Command Injection
Description
The package simple-git before 3.3.0 are vulnerable to Command Injection via argument injection. When calling the .fetch(remote, branch, handlerFn) function, both the remote and branch parameters are passed to the git fetch subcommand. By injecting some git options it was possible to get arbitrary command execution.
AI Insight
LLM-synthesized narrative grounded in this CVE's description and references.

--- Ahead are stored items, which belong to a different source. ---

(** * Rig binding for MMD armatures: constraint authoring and bone catalog

    A shallow embedding of [mmd_uuunyaa_tools/editors/armatures/__init__.py]:
    the bone catalog ([MMDBoneInfo]), the constraint authoring layer
    ([PoseUtil]), the geometry helpers of [ArmatureObjectABC] and the
    property accessors and name assignment of [RichArmatureObjectABC].

    Python strings are byte strings holding the UTF-8 encoding of the
    source text.  Host objects (pose bones, constraints, drivers) are
    records; a collection owned by the host is a list in stack order, a
    Python [dict] whose iteration order matters is an association list in
    insertion order, and a keyed collection is a [gmap].  What the host
    does with a value assigned to one of its properties (store it, clamp
    it, refuse it, make a name unique) is a parameter, the class [Host];
    the worked instances run on [example_host]. *)

From Stdlib Require Import Ascii String QArith Reals Lra.
From stdpp Require Import gmap strings list fin_maps.

Close Scope Q_scope.
Close Scope R_scope.

Local Open Scope string_scope.
Local Open Scope list_scope.

(** ** Python exceptions and fallible results *)

Inductive PyError : Set :=
  | KeyError (key : string)
  | ValueError (message : string)
  | TypeError (message : string)
  | AttributeError (message : string)
  | OverflowError (message : string).

Inductive result (A : Type) : Type :=
  | Ok (a : A)
  | Raise (e : PyError).

Arguments Ok {A} a.
Arguments Raise {A} e.

#[global] Instance result_ret : MRet result := fun A a => Ok a.

#[global] Instance result_bind : MBind result := fun A B k r =>
  match r with
  | Ok a => k a
  | Raise e => Raise e
  end.

Definition raises {A : Type} (r : result A) : Prop :=
  match r with
  | Ok _ => False
  | Raise _ => True
  end.

(** ** Enumerations *)

Inductive MMDBoneType : Set :=
  | STANDARD | PARENT | UPPER_ARM_TWIST | WRIST_TWIST | UPPER_BODY_1
  | UPPER_BODY_2 | GROOVE | TOLSO | LEG_IK_PARENT | CONTROL | TOE_EX
  | HAND_ACCESSORIES | SHOULDER_CANCEL | THUMB_0 | OTHERS.

Definition MMDBoneType_value (t : MMDBoneType) : string :=
  match t with
  | STANDARD => "標準"
  | PARENT => "全ての親"
  | UPPER_ARM_TWIST => "腕捩"
  | WRIST_TWIST => "手捩"
  | UPPER_BODY_1 => "上半身1"
  | UPPER_BODY_2 => "上半身２"
  | GROOVE => "グルーブ"
  | TOLSO => "腰"
  | LEG_IK_PARENT => "足IK親"
  | CONTROL => "操作中心"
  | TOE_EX => "足先EX"
  | HAND_ACCESSORIES => "手持ちアクセサリ用ダミー"
  | SHOULDER_CANCEL => "肩キャンセル"
  | THUMB_0 => "親指０"
  | OTHERS => "その他・独自"
  end.

(** The catalog: every member carries a role and its standard name. *)

Inductive MMDBoneInfo : Set :=
  | 全ての親 | センター | グルーブ | 腰 | 上半身 | 上半身1
  | 上半身2 | 首 | 頭 | 両目 | 左目 | 右目
  | 左肩 | 左腕 | 左腕捩 | 左ひじ | 左手捩 | 左手首
  | 左親指０ | 左親指１ | 左親指２ | 左人指０ | 左人指１ | 左人指２
  | 左人指３ | 左中指０ | 左中指１ | 左中指２ | 左中指３ | 左薬指０
  | 左薬指１ | 左薬指２ | 左薬指３ | 左小指０ | 左小指１ | 左小指２
  | 左小指３ | 右肩 | 右腕 | 右腕捩 | 右ひじ | 右手捩
  | 右手首 | 右親指０ | 右親指１ | 右親指２ | 右人指０ | 右人指１
  | 右人指２ | 右人指３ | 右中指０ | 右中指１ | 右中指２ | 右中指３
  | 右薬指０ | 右薬指１ | 右薬指２ | 右薬指３ | 右小指０ | 右小指１
  | 右小指２ | 右小指３ | 下半身 | 左足 | 左ひざ | 左足首
  | 左足ＩＫ | 左足先EX | 左足D | 左ひざD | 左足首D | 右足
  | 右ひざ | 右足首 | 右足ＩＫ | 右足先EX | 右足D | 右ひざD
  | 右足首D | 左つま先ＩＫ | 右つま先ＩＫ | 左つま先 | 右つま先 | 左肩C
  | 左肩P | 右肩C | 右肩P | 左ダミー | 右ダミー | 左足IK親
  | 右足IK親.

Definition bone_type (m : MMDBoneInfo) : MMDBoneType :=
  match m with
  | 全ての親 => PARENT
  | センター => STANDARD
  | グルーブ => GROOVE
  | 腰 => TOLSO
  | 上半身 => STANDARD
  | 上半身1 => UPPER_BODY_1
  | 上半身2 => UPPER_BODY_2
  | 首 => STANDARD
  | 頭 => STANDARD
  | 両目 => STANDARD
  | 左目 => STANDARD
  | 右目 => STANDARD
  | 左肩 => STANDARD
  | 左腕 => STANDARD
  | 左腕捩 => UPPER_ARM_TWIST
  | 左ひじ => STANDARD
  | 左手捩 => WRIST_TWIST
  | 左手首 => STANDARD
  | 左親指０ => THUMB_0
  | 左親指１ => STANDARD
  | 左親指２ => STANDARD
  | 左人指０ => OTHERS
  | 左人指１ => STANDARD
  | 左人指２ => STANDARD
  | 左人指３ => STANDARD
  | 左中指０ => OTHERS
  | 左中指１ => STANDARD
  | 左中指２ => STANDARD
  | 左中指３ => STANDARD
  | 左薬指０ => OTHERS
  | 左薬指１ => STANDARD
  | 左薬指２ => STANDARD
  | 左薬指３ => STANDARD
  | 左小指０ => OTHERS
  | 左小指１ => STANDARD
  | 左小指２ => STANDARD
  | 左小指３ => STANDARD
  | 右肩 => STANDARD
  | 右腕 => STANDARD
  | 右腕捩 => UPPER_ARM_TWIST
  | 右ひじ => STANDARD
  | 右手捩 => WRIST_TWIST
  | 右手首 => STANDARD
  | 右親指０ => THUMB_0
  | 右親指１ => STANDARD
  | 右親指２ => STANDARD
  | 右人指０ => OTHERS
  | 右人指１ => STANDARD
  | 右人指２ => STANDARD
  | 右人指３ => STANDARD
  | 右中指０ => OTHERS
  | 右中指１ => STANDARD
  | 右中指２ => STANDARD
  | 右中指３ => STANDARD
  | 右薬指０ => OTHERS
  | 右薬指１ => STANDARD
  | 右薬指２ => STANDARD
  | 右薬指３ => STANDARD
  | 右小指０ => OTHERS
  | 右小指１ => STANDARD
  | 右小指２ => STANDARD
  | 右小指３ => STANDARD
  | 下半身 => STANDARD
  | 左足 => STANDARD
  | 左ひざ => STANDARD
  | 左足首 => STANDARD
  | 左足ＩＫ => STANDARD
  | 左足先EX => TOE_EX
  | 左足D => TOE_EX
  | 左ひざD => TOE_EX
  | 左足首D => TOE_EX
  | 右足 => STANDARD
  | 右ひざ => STANDARD
  | 右足首 => STANDARD
  | 右足ＩＫ => STANDARD
  | 右足先EX => TOE_EX
  | 右足D => TOE_EX
  | 右ひざD => TOE_EX
  | 右足首D => TOE_EX
  | 左つま先ＩＫ => STANDARD
  | 右つま先ＩＫ => STANDARD
  | 左つま先 => STANDARD
  | 右つま先 => STANDARD
  | 左肩C => SHOULDER_CANCEL
  | 左肩P => SHOULDER_CANCEL
  | 右肩C => SHOULDER_CANCEL
  | 右肩P => SHOULDER_CANCEL
  | 左ダミー => HAND_ACCESSORIES
  | 右ダミー => HAND_ACCESSORIES
  | 左足IK親 => LEG_IK_PARENT
  | 右足IK親 => LEG_IK_PARENT
  end.

Definition mmd_bone_name (m : MMDBoneInfo) : string :=
  match m with
  | 全ての親 => "全ての親"
  | センター => "センター"
  | グルーブ => "グルーブ"
  | 腰 => "腰"
  | 上半身 => "上半身"
  | 上半身1 => "上半身1"
  | 上半身2 => "上半身2"
  | 首 => "首"
  | 頭 => "頭"
  | 両目 => "両目"
  | 左目 => "左目"
  | 右目 => "右目"
  | 左肩 => "左肩"
  | 左腕 => "左腕"
  | 左腕捩 => "左腕捩"
  | 左ひじ => "左ひじ"
  | 左手捩 => "左手捩"
  | 左手首 => "左手首"
  | 左親指０ => "左親指０"
  | 左親指１ => "左親指１"
  | 左親指２ => "左親指２"
  | 左人指０ => "左人指０"
  | 左人指１ => "左人指１"
  | 左人指２ => "左人指２"
  | 左人指３ => "左人指３"
  | 左中指０ => "左中指０"
  | 左中指１ => "左中指１"
  | 左中指２ => "左中指２"
  | 左中指３ => "左中指３"
  | 左薬指０ => "左薬指０"
  | 左薬指１ => "左薬指１"
  | 左薬指２ => "左薬指２"
  | 左薬指３ => "左薬指３"
  | 左小指０ => "左小指０"
  | 左小指１ => "左小指１"
  | 左小指２ => "左小指２"
  | 左小指３ => "左小指３"
  | 右肩 => "右肩"
  | 右腕 => "右腕"
  | 右腕捩 => "右腕捩"
  | 右ひじ => "右ひじ"
  | 右手捩 => "右手捩"
  | 右手首 => "右手首"
  | 右親指０ => "右親指０"
  | 右親指１ => "右親指１"
  | 右親指２ => "右親指２"
  | 右人指０ => "右人指０"
  | 右人指１ => "右人指１"
  | 右人指２ => "右人指２"
  | 右人指３ => "右人指３"
  | 右中指０ => "右中指０"
  | 右中指１ => "右中指１"
  | 右中指２ => "右中指２"
  | 右中指３ => "右中指３"
  | 右薬指０ => "右薬指０"
  | 右薬指１ => "右薬指１"
  | 右薬指２ => "右薬指２"
  | 右薬指３ => "右薬指３"
  | 右小指０ => "右小指０"
  | 右小指１ => "右小指１"
  | 右小指２ => "右小指２"
  | 右小指３ => "右小指３"
  | 下半身 => "下半身"
  | 左足 => "左足"
  | 左ひざ => "左ひざ"
  | 左足首 => "左足首"
  | 左足ＩＫ => "左足ＩＫ"
  | 左足先EX => "左足先EX"
  | 左足D => "左足D"
  | 左ひざD => "左ひざD"
  | 左足首D => "左足首D"
  | 右足 => "右足"
  | 右ひざ => "右ひざ"
  | 右足首 => "右足首"
  | 右足ＩＫ => "右足ＩＫ"
  | 右足先EX => "右足先EX"
  | 右足D => "右足D"
  | 右ひざD => "右ひざD"
  | 右足首D => "右足首D"
  | 左つま先ＩＫ => "左つま先ＩＫ"
  | 右つま先ＩＫ => "右つま先ＩＫ"
  | 左つま先 => "左つま先"
  | 右つま先 => "右つま先"
  | 左肩C => "左肩C"
  | 左肩P => "左肩P"
  | 右肩C => "右肩C"
  | 右肩P => "右肩P"
  | 左ダミー => "左ダミー"
  | 右ダミー => "右ダミー"
  | 左足IK親 => "左足IK親"
  | 右足IK親 => "右足IK親"
  end.

Definition MMDBoneInfo_members : list MMDBoneInfo :=
  [ 全ての親; センター; グルーブ; 腰; 上半身; 上半身1;
    上半身2; 首; 頭; 両目; 左目; 右目;
    左肩; 左腕; 左腕捩; 左ひじ; 左手捩; 左手首;
    左親指０; 左親指１; 左親指２; 左人指０; 左人指１; 左人指２;
    左人指３; 左中指０; 左中指１; 左中指２; 左中指３; 左薬指０;
    左薬指１; 左薬指２; 左薬指３; 左小指０; 左小指１; 左小指２;
    左小指３; 右肩; 右腕; 右腕捩; 右ひじ; 右手捩;
    右手首; 右親指０; 右親指１; 右親指２; 右人指０; 右人指１;
    右人指２; 右人指３; 右中指０; 右中指１; 右中指２; 右中指３;
    右薬指０; 右薬指１; 右薬指２; 右薬指３; 右小指０; 右小指１;
    右小指２; 右小指３; 下半身; 左足; 左ひざ; 左足首;
    左足ＩＫ; 左足先EX; 左足D; 左ひざD; 左足首D; 右足;
    右ひざ; 右足首; 右足ＩＫ; 右足先EX; 右足D; 右ひざD;
    右足首D; 左つま先ＩＫ; 右つま先ＩＫ; 左つま先; 右つま先; 左肩C;
    左肩P; 右肩C; 右肩P; 左ダミー; 右ダミー; 左足IK親;
    右足IK親 ].

Inductive GroupType : Set :=
  | GROUP_NONE | FACE | TORSO | ARM_L | ARM_R | LEG_L | LEG_R.

Inductive MMDBindType : Set :=
  | BIND_NONE | COPY_POSE | COPY_PARENT | COPY_LOCAL | COPY_SPINE
  | COPY_TOE | COPY_EYE | COPY_ROOT | COPY_LEG_D.

Record MMDBindInfo : Set := {
  bone_info : MMDBoneInfo;
  pose_bone_name : option string;
  bind_bone_name : option string;
  group_type : GroupType;
  bind_type : MMDBindType
}.

Record DataPath : Set := {
  bone_name : string;
  prop_name : string
}.

Definition dquote : string := String "034"%char EmptyString.

Definition bone_data_path (d : DataPath) : string :=
  "[" +:+ dquote +:+ bone_name d +:+ dquote +:+ "]".

Definition prop_data_path (d : DataPath) : string :=
  "[" +:+ dquote +:+ prop_name d +:+ dquote +:+ "]".

Definition data_path (d : DataPath) : string :=
  bone_data_path d +:+ prop_data_path d.

Inductive ControlType : Set :=
  | EYE_MMD_UUUNYAA | BIND_MMD_UUUNYAA
  | LEG_L_MMD_UUUNYAA | LEG_R_MMD_UUUNYAA
  | TOE_L_MMD_UUUNYAA | TOE_R_MMD_UUUNYAA
  | TORSO_NECK_FOLLOW | TORSO_HEAD_FOLLOW
  | ARM_L_IK_FK | ARM_R_IK_FK
  | ARM_L_IK_STRETCH | ARM_R_IK_STRETCH
  | ARM_L_IK_PARENT | ARM_R_IK_PARENT
  | ARM_L_POLE_VECTOR | ARM_R_POLE_VECTOR
  | LEG_L_IK_FK | LEG_R_IK_FK
  | LEG_L_IK_STRETCH | LEG_R_IK_STRETCH
  | LEG_L_IK_PARENT | LEG_R_IK_PARENT
  | LEG_L_POLE_VECTOR | LEG_R_POLE_VECTOR
  | LEG_L_POLE_PARENT | LEG_R_POLE_PARENT.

simple-git before 3.3.0 is vulnerable to command injection via argument injection in the .fetch() function.
Vulnerability
The package simple-git before version 3.3.0 is vulnerable to Command Injection via argument injection in the git fetch subcommand [2]. When calling the .fetch(remote, branch, handlerFn) function, both the remote and branch parameters are passed directly to the underlying git command without sufficient sanitization [2]. An attacker can inject git options that lead to arbitrary command execution [2].
Exploitation
An attacker needs to control the remote or branch parameters passed to the .fetch() function [2]. By injecting git options such as --upload-pack (as noted in the pull request fixing this issue [3]), an attacker can force the execution of arbitrary commands instead of the intended git fetch operation. No special network position or authentication is required beyond the ability to provide these parameters, which could occur through user input or API calls [2].
Impact
Successful exploitation allows an attacker to execute arbitrary commands on the system where the simple-git library is running [2]. This leads to full compromise of the confidentiality, integrity, and availability of the affected application and its underlying system [2]. The attacker gains the privilege level of the Node.js process that called the vulnerable function [2].
Mitigation
An attacker needs to control the remote or branch parameters passed to the .fetch() function [2]. The fix was released in version 3.3.0 [4], which sanitizes the parameters to block injection of git options like --upload-pack [3]. Users should upgrade to 3.3.0 or later immediately [4]. No other workarounds are documented in the available references.
AI Insight generated on May 21, 2026. Synthesized from this CVE's description and the cited reference URLs; citations are validated against the source bundle.
Affected packages
Versions sourced from the GitHub Security Advisory.
| Package | Affected versions | Patched versions |
|---|---|---|
simple-gitnpm | < 3.3.0 | 3.3.0 |
Affected products
2- simple-git/simple-gitdescription
Patches
0No patches discovered yet.
Vulnerability mechanics
AI mechanics synthesis has not run for this CVE yet.
References
6- github.com/advisories/GHSA-3f95-r44v-8mrgghsaADVISORY
- nvd.nist.gov/vuln/detail/CVE-2022-24433ghsaADVISORY
- github.com/steveukx/git-js/pull/767ghsax_refsource_MISCWEB
- github.com/steveukx/git-js/releases/tag/simple-git%403.3.0ghsax_refsource_MISCWEB
- snyk.io/vuln/SNYK-JAVA-ORGWEBJARSNPM-2421245ghsax_refsource_MISCWEB
- snyk.io/vuln/SNYK-JS-SIMPLEGIT-2421199ghsax_refsource_MISCWEB
News mentions
0No linked articles in our index yet.